Assigned task » Whatever runs from the line with "runs (JR (lay" to the end of the records below must be copied exactly, with nothing else included.

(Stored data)

#####

Lemma k_work_flush_finishes_witness :
  runs (JR (lay := demo_layout 2) (fun _ => True) thread_1) 1%positive
    (fun a s => a = true /\ returned (JR (lay := demo_layout 2) (fun _ => True) thread_1) 1%positive false s
       /\ exists R ls cs, True /\ wok (lay := demo_layout 2) R thread_1 ls cs s /\ ~ awaited (lay := demo_layout 2) ls cs 20)
    (k_work_flush 10 20 (demo false, demo_state 2 [10; 11] (demo_flags [10; 11]))).
Proof.
  apply (k_work_flush_finishes (lay := demo_layout 2) (fun _ => True) thread_1 (fun _ => None) (demo_lists [10; 11]) []
    (demo false) (demo_state 2 [10; 11] (demo_flags [10; 11])) 10 20).
  - apply thread_1_sync.
  - apply demo_calling; [done|by right|apply thread_1_sync].
  - done.
  - apply demo_fresh. by right.
  - done.
Defined.

Lemma k_work_cancel_spec_witness :
  exists r o' ls', k_work_cancel 10 (demo false, demo_state 2 [10; 11] (demo_flags [10; 11])) = Done r (demo false, o')
    /\ wok (lay := demo_layout 2) (fun _ => None) nobody ls' [] (demo false, o') /\ ls' 100 = [11] /\ (r =? 0) = true.
Proof.
  destruct (k_work_cancel_spec (lay := demo_layout 2) (fun _ => None) nobody (demo_lists [10; 11]) [] (demo false)
    (demo_state 2 [10; 11] (demo_flags [10; 11])) 10) as (r & o' & ls' & H1 & H2 & H3 & H4 & _).
  - apply demo_run.
  - apply demo_pending; [by right|apply nobody_sync].
  - done.
  - done.
  - exists r, o', ls'. split; [exact H1|]. split; [exact H2|]. split; [|exact H4]. by rewrite H3 by (by apply demo_Q).
Defined.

#####

Task response »
  runs (JR (lay := demo_layout 2) (fun _ => True) thread_1) 1%positive
    (fun a s => a = true /\ returned (JR (lay := demo_layout 2) (fun _ => True) thread_1) 1%positive false s
       /\ exists R ls cs, True /\ wok (lay := demo_layout 2) R thread_1 ls cs s /\ ~ awaited (lay := demo_layout 2) ls cs 20)
    (k_work_flush 10 20 (demo false, demo_state 2 [10; 11] (demo_flags [10; 11]))).
Proof.
  apply (k_work_flush_finishes (lay := demo_layout 2) (fun _ => True) thread_1 (fun _ => None) (demo_lists [10; 11]) []
    (demo false) (demo_state 2 [10; 11] (demo_flags [10; 11])) 10 20).
  - apply thread_1_sync.
  - apply demo_calling; [done|by right|apply thread_1_sync].
  - done.
  - apply demo_fresh. by right.
  - done.
Defined.

Lemma k_work_cancel_spec_witness :
  exists r o' ls', k_work_cancel 10 (demo false, demo_state 2 [10; 11] (demo_flags [10; 11])) = Done r (demo false, o')
    /\ wok (lay := demo_layout 2) (fun _ => None) nobody ls' [] (demo false, o') /\ ls' 100 = [11] /\ (r =? 0) = true.
Proof.
  destruct (k_work_cancel_spec (lay := demo_layout 2) (fun _ => None) nobody (demo_lists [10; 11]) [] (demo false)
    (demo_state 2 [10; 11] (demo_flags [10; 11])) 10) as (r & o' & ls' & H1 & H2 & H3 & H4 & _).
  - apply demo_run.
  - apply demo_pending; [by right|apply nobody_sync].
  - done.
  - done.
  - exists r, o', ls'. split; [exact H1|]. split; [exact H2|]. split; [|exact H4]. by rewrite H3 by (by apply demo_Q).
Defined.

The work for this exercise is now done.